Tyson did not fight again until later in 1995 after he was paroled from prison. He had two comeback bouts against Peter McNeeley and Buster Mathis Jr., which he won easily. Interest in Tyson’s first comeback fight since his incarceration was high enough that it grossed more than $96 million worldwide, including a United States record $63 million for PPV television. The fight was purchased by 1.52 million homes, setting both PPV viewership and revenue records for that time. The brief, 89-second fight wherein McNeeley swiftly crumpled on facing Tyson, elicited criticism that Tyson’s management lined up “Tomato Cans”, easily defeatable and unworthy boxers for his return. TV Guide included the Tyson-McNeeley fight in their list of the 50 Greats TV Sports Moment of All Time in 1998.

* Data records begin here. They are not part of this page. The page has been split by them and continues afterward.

(** * Shallow embedding of AAFInspector-Extended

    - [ParseAAF]: the timeline reconstructor of [parse_aaf.py], over the
      JSON documents that [json.load] produces.
    - [Inspector]: the lazy [TreeItem] tree and the JSON export of
      [AAFInspector.py] and [AAFInspector-enhanced.py], and the recursive
      [build_node] of [AAFInspector-Extended-Batch.py], over a tagged-variant
      model of the aaf2 object graph.
    - [Batch]: the [Worker] loop of [AAFInspector-Extended-Batch.py].

    Python exceptions are modelled with [option]: [None] means "raises". *)

From Stdlib Require Import ZArith QArith String Ascii List Bool Lia Permutation Sorted.
Import ListNotations.
Set Warnings "-register-all".

Module ParseAAF.

Open Scope string_scope.

(** ** JSON values, as returned by [json.load].
    Floats are finite and kept exactly as rationals. *)
Inductive json : Type :=
| JNull
| JBool (b : bool)
| JInt (z : Z)
| JFloat (q : Q)
| JStr (s : string)
| JArr (l : list json)
| JObj (fields : list (string * json)).

(** [json.load] keeps the last binding of a duplicated key. *)
Definition dget (f : list (string * json)) (k : string) : option json :=
  match find (fun kv => String.eqb (fst kv) k) (rev f) with
  | Some (_, v) => Some v
  | None => None
  end.

Definition is_dict (j : json) : bool :=
  match j with JObj _ => true | _ => false end.

(** Python truthiness. *)
Definition truthy (j : json) : bool :=
  match j with
  | JNull => false
  | JBool b => b
  | JInt z => negb (Z.eqb z 0)
  | JFloat q => negb (Qeq_bool q 0)
  | JStr s => negb (String.eqb s "")
  | JArr l => match l with [] => false | _ => true end
  | JObj f => match f with [] => false | _ => true end
  end.

(** [j == "s"] for a JSON value and a Python string. *)
Definition is_str (s : string) (j : json) : bool :=
  match j with JStr t => String.eqb t s | _ => false end.

(** [d.get(k, default)] on a dict; [.get] on anything else raises. *)
Definition py_get_default (j : json) (k : string) (dflt : json) : option json :=
  match j with
  | JObj f => match dget f k with Some v => Some v | None => Some dflt end
  | _ => None
  end.

Definition py_get (j : json) (k : string) : option json := py_get_default j k JNull.

(** [for x in j]: a list yields its elements, a dict its keys, a string its
    one-character strings; iterating a number, a bool or [None] raises. *)
Definition py_iter (j : json) : option (list json) :=
  match j with
  | JArr l => Some l
  | JObj f => Some (map (fun kv => JStr (fst kv)) f)
  | JStr s => Some (map (fun c => JStr (String c EmptyString)) (list_ascii_of_string s))
  | _ => None
  end.

Fixpoint str_prefix (p s : string) : bool :=
  match p, s with
  | EmptyString, _ => true
  | String a p', String b s' => Ascii.eqb a b && str_prefix p' s'
  | _, _ => false
  end.

Fixpoint str_contains (p s : string) : bool :=
  str_prefix p s || match s with EmptyString => false | String _ s' => str_contains p s' end.

(** [if not x or 'children' not in x: <stop>] followed by [x['children']]:
    [Some None] stops, [Some (Some ch)] continues with [ch], [None] raises
    ([in] on a number or bool, or [x['children']] on a list or string that
    contains ["children"]). *)
Definition children_of (x : json) : option (option json) :=
  if negb (truthy x) then Some None else
  match x with
  | JObj f => match dget f "children" with Some ch => Some (Some ch) | None => Some None end
  | JArr l => if existsb (is_str "children") l then None else Some None
  | JStr s => if str_contains "children" s then None else Some None
  | _ => None
  end.

(** ** [get_child_property(node, child_name, property_name='value')]

    [property_name] is [None] (Python [None]) or [Some p].  A dict loaded
    from JSON has only string keys, so [child.get(None)] is [None]. *)
Definition get_prop (child : json) (property_name : option string) : json :=
  match property_name with
  | None => JNull
  | Some p => match child with JObj f => match dget f p with Some v => v | None => JNull end | _ => JNull end
  end.

Definition named (child_name : string) (child : json) : bool :=
  match child with
  | JObj f => match dget f "name" with Some v => is_str child_name v | None => false end
  | _ => false
  end.

Definition get_child_property (node : json) (child_name : string)
    (property_name : option string) : option json :=
  match node with
  | JObj f =>
      match dget f "children" with
      | None => Some JNull
      | Some ch =>
          match py_iter ch with
          | None => None
          | Some l =>
              match find (named child_name) l with
              | Some child => Some (get_prop child property_name)
              | None => Some JNull
              end
          end
      end
  | _ => Some JNull
  end.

He regained one belt by easily winning the WBC title from Frank Bruno (second fight) in March 1996 by knocking him out in the third round. Tyson added the WBA belt by defeating champion Bruce Seldon in one round in September that year. Seldon was severely criticized and mocked in the popular press for seemingly collapsing to innocuous punches from Tyson in the fight. Published in 2007, author Joe Layden’s book The Last Great Fight: The Extraordinary Tale of Two Men and How One Fight Changed Their Lives Forever, chronicled the lives of Tyson and Douglas before and after their heavyweight championship fight. The book received positive reviews and claimed the fight was essentially the beginning of the end of boxing’s popularity in mainstream sports.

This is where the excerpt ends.